The NRSV’s marginal note offers “right offerings to the Lord” as an alternative translation of the prepositional phrase in verse 3b, suggesting that the propriety of what is being offered is at issue. This focus on worship is in consonance with the main thrust of the prophetic book. Earlier in the book, the prophet says that the chastening will be directed to “the descendants of Levi,” that is, the priestly class, whose corruption is condemned in 1:6-14 and 2:1-9.
This purification of worship will be extended to the people of God (“Judah and Jerusalem,” 3:4a). The upshot of the reform will be worship that pleases God as it is supposed to do. The prophet points to the touchstone that will assess the fitness of reformed worship, which will be restored to the past before corruptions set in (“as in the days of old and as in former days”; 3:4b). There were other prophets who attested to such a time of innocence (see also Jeremiah 6:16; Hosea 2:15). Although the former pristine period is not further identified, the idea of such a time suggests that what is wrong today has not always been that way.

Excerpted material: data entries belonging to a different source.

(** * Credit Score Prediction API: a shallow embedding of [src/app.py]

    The development follows the module top-down:

    - [Text]: the [str] methods the module relies on ([in], [splitlines],
      [join]) and the scanning helpers of the number parsers;
    - [PyFloat]: binary64 values, rounding of decimal literals and of
      integers to them, and [repr];
    - [Py]: JSON-shaped Python values, exceptions, [str], [repr], [int],
      [float], [json.dumps] and insertion-ordered dictionaries;
    - [Cloud]: the state the module touches through boto3 (one S3 bucket,
      the CloudWatch calls made so far, the wall clock) and a small
      state-and-exception monad over it;
    - [App]: [FEATURE_ORDER], [_normalise_value], [prepare_payload],
      [write_real_data_to_s3], [publish_metrics] and [handler];
    - the theorems, one group per function.

    Text is modelled by Rocq strings read as sequences of code points
    below U+0100; every character class used below (white space,
    line boundaries, printability) is the restriction of CPython's to that
    range.  Logging calls have no effect on the modelled state and are
    omitted. *)

From Stdlib Require Import ZArith List String Ascii Bool Lia SpecFloat.
From Stdlib Require Import DecimalString DecimalPos.
From stdpp Require Import gmap strings.
Import ListNotations.

Open Scope string_scope.
Open Scope Z_scope.

(* ===================================================================== *)
(** * Text *)
(* ===================================================================== *)

Module Text.

Definition code (c : ascii) : Z := Z.of_N (N_of_ascii c).
Definition chr (n : Z) : ascii := ascii_of_N (Z.to_N n).

(** The double quote, the backslash and the control characters that the
    escapes below mention. *)
Definition dquote : ascii := "034"%char.
Definition squote : ascii := "039"%char.
Definition backslash : ascii := "092"%char.
Definition LF : ascii := "010"%char.
Definition CR : ascii := "013"%char.
Definition TAB : ascii := "009"%char.
Definition newline : string := String LF "".

(** The white space that [int] and [float] skip at both ends of their
    argument. *)
Definition is_space (c : ascii) : bool :=
  let n := code c in
  ((9 <=? n) && (n <=? 13)) || (n =? 32) || (n =? 133) || (n =? 160).

(** The line boundaries recognised by [str.splitlines]. *)
Definition is_linebreak (c : ascii) : bool :=
  let n := code c in
  ((10 <=? n) && (n <=? 13)) || ((28 <=? n) && (n <=? 30)) || (n =? 133).

Definition is_digit (c : ascii) : bool :=
  let n := code c in (48 <=? n) && (n <=? 57).

Definition digit_val (c : ascii) : Z := code c - 48.

(** [str.isprintable] on one character (it decides what [repr] escapes). *)
Definition is_printable (c : ascii) : bool :=
  let n := code c in
  ((32 <=? n) && (n <=? 126)) || ((161 <=? n) && negb (n =? 173)).

(** [needle in hay] for two strings. *)
Fixpoint contains (needle hay : string) : bool :=
  String.prefix needle hay
  || match hay with
     | EmptyString => false
     | String _ rest => contains needle rest
     end.

Fixpoint has_char (p : ascii -> bool) (s : string) : bool :=
  match s with
  | EmptyString => false
  | String c rest => p c || has_char p rest
  end.

(** A text without line boundary. *)
Definition break_free (s : string) : Prop := has_char is_linebreak s = false.

(** [sep.join(parts)]. *)
Definition join (sep : string) (parts : list string) : string :=
  String.concat sep parts.

(** [s.splitlines()]: a line ends at a line boundary, [\r\n] counts as
    one boundary, and a trailing boundary opens no further line. *)
Fixpoint splitlines (s : string) : list string :=
  match s with
  | EmptyString => []
  | String c rest =>
      if is_linebreak c then
        "" :: match rest with
              | String c' rest' =>
                  if Ascii.eqb c CR && Ascii.eqb c' LF
                  then splitlines rest' else splitlines rest
              | EmptyString => []
              end
      else match splitlines rest with
           | [] => [String c ""]
           | l :: ls => String c l :: ls
           end
  end.

Fixpoint lstrip (s : string) : string :=
  match s with
  | String c rest => if is_space c then lstrip rest else s
  | EmptyString => ""
  end.

Fixpoint rstrip (s : string) : string :=
  match s with
  | String c rest =>
      match rstrip rest with
      | EmptyString => if is_space c then "" else String c ""
      | r => String c r
      end
  | EmptyString => ""
  end.

(** [s] without the white space at its two ends. *)
Definition strip (s : string) : string := rstrip (lstrip s).

Definition lower (c : ascii) : ascii :=
  let n := code c in
  if (65 <=? n) && (n <=? 90) then chr (n + 32) else c.

Fixpoint lower_str (s : string) : string :=
  match s with
  | String c rest => String (lower c) (lower_str rest)
  | EmptyString => ""
  end.

(** Decimal rendering of an integer, as [str(int)] gives it. *)
Definition of_Z (z : Z) : string := NilZero.string_of_int (Z.to_int z).

Fixpoint repeat_char (c : ascii) (n : nat) : string :=
  match n with
  | O => ""
  | S k => String c (repeat_char c k)
  end.

(** [str(n).zfill(w)] for a natural [n]: the [%02d]-style fields of
    [strftime]. *)
Definition zero_pad (w : nat) (n : Z) : string :=
  let s := of_Z n in
  repeat_char "0"%char (w - String.length s)%nat ++ s.

Definition hex_digit (n : Z) : ascii :=
  if n <? 10 then chr (48 + n) else chr (87 + n).

(** Two lowercase hexadecimal digits of a character code. *)
Definition hex2 (c : ascii) : string :=
  let n := code c in
  String (hex_digit (n / 16)) (String (hex_digit (n mod 16)) "").

End Text.

(* ===================================================================== *)
(** * Binary64 floating-point numbers *)
(* ===================================================================== *)

Module PyFloat.

(** A Python [float] is an IEEE 754 binary64 number; [spec_float] carries
    its sign, integer significand and exponent ([m * 2^e]). *)
Definition prec : Z := 53.
Definition emax : Z := 1024.

Definition eqb (x y : spec_float) : bool :=
  match x, y with
  | S754_zero a, S754_zero b => Bool.eqb a b
  | S754_infinity a, S754_infinity b => Bool.eqb a b
  | S754_nan, S754_nan => true
  | S754_finite a m e, S754_finite b n f =>
      Bool.eqb a b && Pos.eqb m n && Z.eqb e f
  | _, _ => false
  end.

(** The binary64 number nearest to [d * 10^k] (ties to even), with the
    sign [neg]: what [float] makes of a decimal literal.  For [k < 0] the
    quotient is computed with more than 64 significant bits and a sticky
    bit, so that the final rounding sees on which side of a midpoint the
    exact value lies. *)
Definition of_decimal (neg : bool) (d k : Z) : spec_float :=
  match d with
  | Z.pos p =>
      if 0 <=? k then
        match d * 10 ^ k with
        | Z.pos n => binary_round prec emax neg n 0
        | _ => S754_zero neg
        end
      else
        let den := 10 ^ (- k) in
        let s := Z.max 0 (66 + Z.log2 den - Z.log2 d) in
        let num := d * 2 ^ s in
        let q := num / den in
        let sticky := if num mod den =? 0 then 0 else 1 in
        match 2 * q + sticky with
        | Z.pos n => binary_round prec emax neg n (- (s + 1))
        | _ => S754_zero neg
        end
  | _ => S754_zero neg
  end.

(** [float(n)] for an integer, before the overflow check. *)
Definition of_int (n : Z) : spec_float :=
  binary_normalize prec emax n 0 false.

Definition is_inf (x : spec_float) : bool :=
  match x with S754_infinity _ => true | _ => false end.

(** ** [repr(float)]: the shortest decimal string that reads back as the
    same number *)

(** [v = num / den] lies in [[10^t, 10^(t+1))]. *)
Definition in_decade (num den t : Z) : bool :=
  if 0 <=? t
  then (10 ^ t * den <=? num) && (num <? 10 ^ (t + 1) * den)
  else (den <=? num * 10 ^ (- t))
       && (if t + 1 <=? 0 then num * 10 ^ (- (t + 1)) <? den
           else num <? 10 ^ (t + 1) * den).

Definition decade (m : positive) (e : Z) (num den : Z) : Z :=
  let est := ((Z.log2 (Z.pos m) + e) * 30103) / 100000 in
  if in_decade num den (est - 1) then est - 1
  else if in_decade num den est then est
  else est + 1.

(** The [p]-digit decimal nearest to [num / den] among those that read
    back as [x], if there is one: the candidates are the two [p]-digit
    neighbours of the exact value. *)
Definition digits_at (x : spec_float) (num den t : Z) (p : Z)
  : option (Z * Z) :=
  let q := t - p + 1 in
  let n := if 0 <=? q then num else num * 10 ^ (- q) in
  let d := if 0 <=? q then den * 10 ^ q else den in
  let lo := n / d in
  let r := n mod d in
  let hi := if r =? 0 then lo else lo + 1 in
  let ok_lo := eqb (of_decimal false lo q) x in
  let ok_hi := eqb (of_decimal false hi q) x in
  let prefer_hi := (d <? 2 * r) || ((d =? 2 * r) && Z.odd lo) in
  if ok_lo && ok_hi then Some (if prefer_hi then hi else lo, q)
  else if ok_lo then Some (lo, q)
  else if ok_hi then Some (hi, q)
  else None.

Malachi anticipates that the people will make crisscrossing responses to the coming of the Lord. The message that the prophet bears will inspire delight (Malachi 3:1a) as well as alarm (verse 2a). The intersection of hope and despair resonates with the liturgical image of Advent as the season of penitence that reorients us to God in worship. Even today, Malachi helps us imagine that the appearance of the Lord will take us by surprise — as all amazing grace does. Once again, God’s messenger prepares the heart of the people for the coming of the Lord, who will be soon in our midst.